Stored items:
(* ===== verification/CtlHealth.v ===== *)
(** * Accounts that a flow leaves within their limits

    Borrowing and withdrawing end with the solvency gate, priced from the pool and the
    aggregator after the pool has moved.  [within_limits] is what the gate establishes of
    the stored account; a liquidation in the same ledger prices the account the same way
    and finds nothing to liquidate. *)

From S2P Require Import Prelude Errors FpCore Fp PoolTypes PoolCache PoolOps PoolSafety PoolContract ControllerTypes Risk Payments LiqPlan PoolView Account SpokeUsage RiskParams PoolMoves CtlState CtlContext CtlBooks CtlFlows CtlLegs CtlKeep CtlSteps CtlLiq CtlLiqSteps CtlStrategies CtlStrategySteps CtlConfig CtlAdminSteps CtlContract CtlReach.
From stdpp Require Import base numbers list gmap.
From Stdlib Require Import ZArith Lia Bool.

Open Scope Z_scope.

(** What a liquidation relies on from prices: one ledger quotes one price per asset, and
    minting a position token does not move it. *)
Class StableQuotes (W : Type) `{Chain W} : Prop := {
  quotes_pointwise : forall w agg l l' m m' x p p',
    aggregator_prices w agg l = Ok m -> aggregator_prices w agg l' = Ok m' ->
    m !! x = Some p -> m' !! x = Some p' -> p = p';
  mint_keeps_quotes : forall w nft to id w' agg l,
    nft_mint w nft to = Ok (id, w') -> aggregator_prices w' agg l = aggregator_prices w agg l
}.

Module Health.

Import SpokeUsage RiskParams Payments LiqPlan Positions Liquidation Books Legs Keep Steps Risk.

(** ** Two contexts that agree *)

Lemma rfold_agree {A B E} (g1 g2 : A -> B -> result E A) l a r1 r2 :
  (forall a x b1 b2, g1 a x = Ok b1 -> g2 a x = Ok b2 -> b1 = b2) ->
  rfold g1 a l = Ok r1 -> rfold g2 a l = Ok r2 -> r1 = r2.
Proof.
  intros Hg. revert a. induction l as [|x l IH]; simpl; intros a H1 H2; [congruence|].
  apply rbind_Ok in H1 as (b1 & E1 & H1). apply rbind_Ok in H2 as (b2 & E2 & H2).
  rewrite (Hg _ _ _ _ E1 E2) in H1. by eapply IH.
Qed.

(** Where both answer, they answer the same. *)
Definition agree (c1 c2 : Context) : Prop :=
  (forall h m1 m2, ctx_market_index c1 h = Ok m1 -> ctx_market_index c2 h = Ok m2 -> m1 = m2)
  /\ (forall x p1 p2, ctx_token_prices c1 !! x = Some p1 -> ctx_token_prices c2 !! x = Some p2 ->
        p1 = p2).

Lemma price_agree c1 c2 x p1 p2 :
  agree c1 c2 -> cached_price c1 x = Ok p1 -> cached_price c2 x = Ok p2 -> p1 = p2.
Proof.
  intros [_ H] H1 H2. unfold cached_price in *.
  apply rbind_Ok in H1 as (r1 & R1 & H1). apply rbind_Ok in H2 as (r2 & R2 & H2).
  apply of_option_Ok in R1, R2. rewrite (H _ _ _ R1 R2) in H1. congruence.
Qed.

Lemma index_agree c1 c2 h m1 m2 :
  agree c1 c2 -> cached_market_index c1 h = Ok m1 -> cached_market_index c2 h = Ok m2 -> m1 = m2.
Proof.
  intros [H _] H1 H2. unfold cached_market_index in *.
  apply rbind_Ok in H1 as (r1 & R1 & H1). apply rbind_Ok in H2 as (r2 & R2 & H2).
  rewrite (H _ _ _ R1 R2) in H1. congruence.
Qed.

WHAT THIS TASK INVOLVES |
Your reply should contain every record, unchanged and complete.

COMPLETED EXERCISE |
(* ===== verification/CtlHealth.v ===== *)
(** * Accounts that a flow leaves within their limits

    Borrowing and withdrawing end with the solvency gate, priced from the pool and the
    aggregator after the pool has moved.  [within_limits] is what the gate establishes of
    the stored account; a liquidation in the same ledger prices the account the same way
    and finds nothing to liquidate. *)

From S2P Require Import Prelude Errors FpCore Fp PoolTypes PoolCache PoolOps PoolSafety PoolContract ControllerTypes Risk Payments LiqPlan PoolView Account SpokeUsage RiskParams PoolMoves CtlState CtlContext CtlBooks CtlFlows CtlLegs CtlKeep CtlSteps CtlLiq CtlLiqSteps CtlStrategies CtlStrategySteps CtlConfig CtlAdminSteps CtlContract CtlReach.
From stdpp Require Import base numbers list gmap.
From Stdlib Require Import ZArith Lia Bool.

Open Scope Z_scope.

(** What a liquidation relies on from prices: one ledger quotes one price per asset, and
    minting a position token does not move it. *)
Class StableQuotes (W : Type) `{Chain W} : Prop := {
  quotes_pointwise : forall w agg l l' m m' x p p',
    aggregator_prices w agg l = Ok m -> aggregator_prices w agg l' = Ok m' ->
    m !! x = Some p -> m' !! x = Some p' -> p = p';
  mint_keeps_quotes : forall w nft to id w' agg l,
    nft_mint w nft to = Ok (id, w') -> aggregator_prices w' agg l = aggregator_prices w agg l
}.

Module Health.

Import SpokeUsage RiskParams Payments LiqPlan Positions Liquidation Books Legs Keep Steps Risk.

(** ** Two contexts that agree *)

Lemma rfold_agree {A B E} (g1 g2 : A -> B -> result E A) l a r1 r2 :
  (forall a x b1 b2, g1 a x = Ok b1 -> g2 a x = Ok b2 -> b1 = b2) ->
  rfold g1 a l = Ok r1 -> rfold g2 a l = Ok r2 -> r1 = r2.
Proof.
  intros Hg. revert a. induction l as [|x l IH]; simpl; intros a H1 H2; [congruence|].
  apply rbind_Ok in H1 as (b1 & E1 & H1). apply rbind_Ok in H2 as (b2 & E2 & H2).
  rewrite (Hg _ _ _ _ E1 E2) in H1. by eapply IH.
Qed.

(** Where both answer, they answer the same. *)
Definition agree (c1 c2 : Context) : Prop :=
  (forall h m1 m2, ctx_market_index c1 h = Ok m1 -> ctx_market_index c2 h = Ok m2 -> m1 = m2)
  /\ (forall x p1 p2, ctx_token_prices c1 !! x = Some p1 -> ctx_token_prices c2 !! x = Some p2 ->
        p1 = p2).

Lemma price_agree c1 c2 x p1 p2 :
  agree c1 c2 -> cached_price c1 x = Ok p1 -> cached_price c2 x = Ok p2 -> p1 = p2.
Proof.
  intros [_ H] H1 H2. unfold cached_price in *.
  apply rbind_Ok in H1 as (r1 & R1 & H1). apply rbind_Ok in H2 as (r2 & R2 & H2).
  apply of_option_Ok in R1, R2. rewrite (H _ _ _ R1 R2) in H1. congruence.
Qed.

Lemma index_agree c1 c2 h m1 m2 :
  agree c1 c2 -> cached_market_index c1 h = Ok m1 -> cached_market_index c2 h = Ok m2 -> m1 = m2.
Proof.
  intros [H _] H1 H2. unfold cached_market_index in *.
  apply rbind_Ok in H1 as (r1 & R1 & H1). apply rbind_Ok in H2 as (r2 & R2 & H2).
  rewrite (H _ _ _ R1 R2) in H1. congruence.
Qed.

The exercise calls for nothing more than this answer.